How STEM subjects are taught in Belgium

Children begin their STEM education in Belgium at primary school age where they are introduced to basic maths and science concepts. When they reach secondary school, learning becomes more in-depth. Maths becomes more advanced, science is split into its constituents of physics, chemistry and biology, and ICT learning is introduced. Pupils start off at secondary school with general studies, learning from a foundation syllabus, before specialising in either general, technical, vocational or artistic education where they can choose from different subjects, including STEM specialist subjects.

“At AIS, we offer the basic subjects to all students and then have a varied selection of specialist STEM modules on offer” says Andreas. “We also try to introduce a technological aspect to all subjects that we teach.”

How STEM education in Belgium is changing

Like much else in the modern world, STEM education is undergoing a transformation to ensure that it remains relevant and prepares students for the challenges of the future.

“There has been a change of paradigm” explains Andreas. “30-35 years ago, school education was focused primarily on giving people technical skills to match the job market.
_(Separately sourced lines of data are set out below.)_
(** C5. The sidecar may be stopped at any moment and started again, any number of times,
    on the same database.  It always starts: the migrations find nothing to do.  Over
    all its lives no entity is sent to the event stream server twice.  After each of
    them the store reads, by every query, as the entities that were sent, or were about
    to be sent when the process ended, in this or an earlier life.  When the last life
    handled all its events, each entity that could be saved in it was handled in some
    life.  An entity that was saved but not yet sent when the process ended is never
    sent: it can be read, but no subscriber hears of it.  It is assumed that events
    logged under the same key report the same entity, and that what is written can be
    read again. *)
Theorem restarts_publish_once (ls : list Life) (ss : list Tasks) :
  consistent (events_of ls) -> Forall (fun it => to_json it.1 = json) (events_of ls) -> mode <> NoDatabase ->
  lives e mode capacity ∅ ls = Some ss ->
  NoDup (omap identity (ss ≫= fun s => (event_sends s).*1)) /\
  (forall ss1 s ss2, ss = ss1 ++ s :: ss2 ->
     (forall at_time, apply_all_migrations e at_time (shared_database s) = (Ok tt, shared_database s)) /\
     (exists saved, reads_as (shared_database s) saved /\ saved.*1 ≡ₚ entities (ss1 ≫= handled) ++ entities (handled s)) /\
     (forall i, i ∈ omap identity (owed s).*1 -> i ∉ omap identity (ss2 ≫= fun s => (event_sends s).*1))) /\
  (forall s l, last ss = Some s -> last ls = Some l -> drained s ->
     forall it i, it ∈ concat (life_nodes l) -> identity (incoming_data it) = Some i -> can_save it = true ->
     i ∈ omap identity (ss ≫= handled)).
Proof using EventJsonLaws0.
  intros Hk Hjson Hmode Hl.
  destruct (lives_start json e mode capacity (events_of ls) ls) as (db & Hset & Hdb). rewrite Hdb in Hl. clear Hdb.
  destruct (settled_lives json e mode capacity (events_of ls) ls ss [] [] db) as (_ & _ & _ & Hnd & _ & Hdr); try done.
  split_and!.
  - by eapply sublist_NoDup, sends_handled.
  - intros ss1 s ss2 ->. apply (lives_take _ _ _ _ _ _ (S (length ss1))) in Hl.
    replace (take (S (length ss1)) (ss1 ++ s :: ss2)) with (ss1 ++ [s]) in Hl
      by (rewrite take_app_ge, Nat.sub_succ_l, Nat.sub_diag by lia; done).
    destruct (settled_lives json e mode capacity (events_of ls) (take (S (length ss1)) ls) (ss1 ++ [s]) [] [] db)
      as (saved & [_ Hrep Hm] & Hs & _); try done; [by apply events_of_take|]. rewrite last_snoc in Hrep, Hm. simpl in Hrep, Hm.
    split_and!.
    + intros at_time. by apply migrated_again.
    + exists saved. split; [by apply (represents_reads json)|]. by rewrite Hs, bind_app, entities_app; csimpl; rewrite app_nil_r.
    + intros i Hi Hi'. rewrite bind_app, bind_cons, !omap_app in Hnd.
      apply NoDup_app in Hnd as (_ & _ & (_ & Hdisj & _)%NoDup_app). apply (Hdisj i).
      * unfold handled. rewrite omap_app. apply elem_of_app. by right.
      * by eapply elem_of_sublist, sends_handled.
  - intros s l Hs Hls Hd it i Hit Hi Hcan. specialize (Hdr s l Hs Hls Hd it i Hit Hi Hcan). by rewrite app_nil_r in Hdr.
Qed.

End Restarts.

(** ** An example *)

Module SampleRestart.
Import SampleBlocks.
#[local] Existing Instance SampleNodes.counting.

Definition delivered_step : Incoming := (surroundings None, SampleNodes.reported "a" 1 (Step 5 "effects")).

Definition stream_server_at (start : Z) : EventStreamServer := mkServer [] (mkIndexer start "sse_index").

(** The process ends after the step is saved; in its second life the node delivers the
    step again. *)
Definition two_lives : list Life :=
  [mkLife 1000 (stream_server_at 0) [[delivered_step]] [TakeEvent 0];
   mkLife 2000 (stream_server_at 1) [[delivered_step]] [TakeEvent 0; Announce 0; SendEvent 0]].

Lemma two_lives_run :
  exists s1 s2, lives Sqlite OnSqlite 10 ∅ two_lives = Some [s1; s2] /\ omap identity (owed s1).*1 = [StepOf 5] /\
    (event_sends s2).*1 = [].
Proof.
  assert ((fun ss => (fun s => (omap identity (owed s).*1, (event_sends s).*1)) <$> ss) <$>
    lives Sqlite OnSqlite 10 ∅ two_lives = Some [([StepOf 5], []); ([], [])]) as (ss & Hl & Hss)%fmap_Some
    by (vm_compute; reflexivity).
  destruct ss as [|s1 [|s2 [|]]]; try discriminate Hss. injection Hss as Ho _ _ Hs.
  exists s1, s2. split; [exact Hl|]. clear Hl. by rewrite <- Ho, <- Hs.
Qed.

Lemma lives_consistent : consistent (events_of two_lives).
Proof.
  intros it it' Hit Hit'. unfold events_of, two_lives in *. simpl in *.
  repeat (apply elem_of_cons in Hit as [->|Hit]); [..|by apply not_elem_of_nil in Hit];
    repeat (apply elem_of_cons in Hit' as [->|Hit']); try (by apply not_elem_of_nil in Hit'); done.
Qed.

End SampleRestart.

Import SampleBlocks SampleRestart.
#[local] Existing Instance SampleNodes.counting.

(** The step is never sent, but it is in the store. *)
Lemma restarts_publish_once_witness :
  exists s1 s2 saved, lives Sqlite OnSqlite 10 ∅ two_lives = Some [s1; s2] /\
    StepOf 5 ∉ omap identity ([s2] ≫= fun s => (event_sends s).*1) /\
    reads_as (shared_database s1) saved /\ saved.*1 ≡ₚ entities (handled s1).
Proof.
  destruct two_lives_run as (s1 & s2 & Hl & Ho & _).
  destruct (restarts_publish_once write Sqlite OnSqlite 10 two_lives [s1; s2]) as (_ & Hmid & _).
  - apply lives_consistent.
  - by repeat constructor.
  - discriminate.
  - exact Hl.
  - destruct (Hmid [] s1 [s2] eq_refl) as (_ & (saved & Hreads & Hs) & Hlost). exists s1, s2, saved.
    split; [exact Hl|]. clear Hl. split; [|by split]. apply Hlost. rewrite Ho. left.
Defined.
Nowadays, children need a more conceptual understanding of what they are learning, why they are learning it and how these subjects are interdisciplinary. Technology is changing at such a pace that we don’t know exactly what jobs kids will do in the future. This makes STEM education all the more important.”
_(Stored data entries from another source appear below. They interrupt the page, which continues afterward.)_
(** * enumerate.hpp: an index-tagging range adapter

    A shallow embedding of [src/enumerate.hpp] and of the Catch2 cases that
    exercise it, together with the properties the design document states
    about them.

    Layout of the development:
    - [SizeT]    the unsigned counter type [size_t], with its wrap-around;
    - [Static]   the compile-time layer: the template arguments chosen by the
                 two [enumerate] overloads, the [tuple_size]/[tuple_element]
                 specialisations and the deduced return types of [get];
    - [Enum]     the run-time layer: containers living in a store and reached
                 through references, container iterators, the
                 [EnumeratedIteratorResult] value, [Enumerator::Iterator],
                 [Enumerator], and the range-based [for] statement;
    - [Tests]    the three sections of the test case;
    - the theorems. *)

From stdpp Require Import base option list gmap.
From Stdlib Require Import ZArith Lia.

Local Open Scope Z_scope.

(* ===================================================================== *)
(** ** [size_t] and [int] *)
(* ===================================================================== *)

Module SizeT.

(** [size_t], taken 64 bits wide (LP64): unsigned, arithmetic modulo
    [2^64]. *)
Definition BITS : Z := 64.
Definition MODULUS : Z := 2 ^ BITS.
Definition MAX : Z := MODULUS - 1.

Definition wrap (z : Z) : Z := z mod MODULUS.

(** [++i] on a [size_t]. *)
Definition incr (i : Z) : Z := wrap (i + 1).

End SizeT.

(** [static_cast<int>(x)] for a 32-bit two's complement [int]. *)
Definition static_cast_int (z : Z) : Z :=
  (z + 2 ^ 31) mod 2 ^ 32 - 2 ^ 31.

(** The conversion of an [int] to [size_t] that the usual arithmetic
    conversions apply in [value == index]. *)
Definition int_to_size_t (z : Z) : Z := SizeT.wrap z.

(** How the container reaches [enumerate]: as [Container&] or as
    [const Container&].  The two overloads turn this into template arguments;
    nothing of it is left at run time. *)
Inductive Binding : Type :=
| MutableBinding
| ReadOnlyBinding.

#[global] Instance Binding_eq_dec : EqDecision Binding.
Proof. solve_decision. Defined.

(* ===================================================================== *)
(** ** The compile-time layer *)
(* ===================================================================== *)

Module Static.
This thinking underpins the STEM Vision at AIS and the new STEM-zone will focus heavily on interdisciplinary learning opportunities that will integrate STEM with other areas of learning.

“All schools in Belgium are adapting to the changes, but international schools have the advantage in being more flexible and able to make quicker decisions. In this respect, they have taken a lead in making education more interdisciplinary” says Andreas.

What subjects can students learn?

“There have been big changes to what constitutes STEM learning” says Andreas. “Whereas it used to be core maths and science subjects, today students learn about concepts such as 3D printing and machine learning.”

Today, pupils taking STEM education in Belgium can investigate areas such as robotics, computer programming and sustainable energy solutions as well as advancing their general maths and science skills. The STEM-zone at AIS consists of ten ‘zones’ where students can learn about technology such as wind turbines and solar panels as well as using equipment such as 3D printers and laser cutters.

Outside of school, there are many extracurricular activities to encourage children’s interest in science and technology with visits to Technopolis (which has a Children’s Science Centre), the Euro Space Center and the Museum of Natural Sciences.

Preparing students for life beyond school

There have been government-led initiatives in both Dutch and French-speaking regions to improve STEM education in Belgium, address labour market shortages and tackle other issues such as gender imbalances in accessing STEM education and careers. This has involved working with external organisations and building closer links with universities and colleges. In Flanders, there is a STEM Framework for schools to encourage take up of subjects and promote STEM careers. In Wallonia, schools work closely with Jeunesses Scientifiques (Youth Scientific) which is a non-profit that organises trainings and events to promote interest in science and scientific careers to young people.

“AIS is firmly aligned with the STEM framework for Flemish schools and our approach is geared towards fully preparing students for life beyond our teaching” says Andreas. “We work with partners to bring outside expertise to the school in all STEM areas. This includes scientists and professionals giving talks, workshops and providing guidance and more hands-on support to students. Our new STEM facilities will help us develop even more links with key figures in the local scientific community.”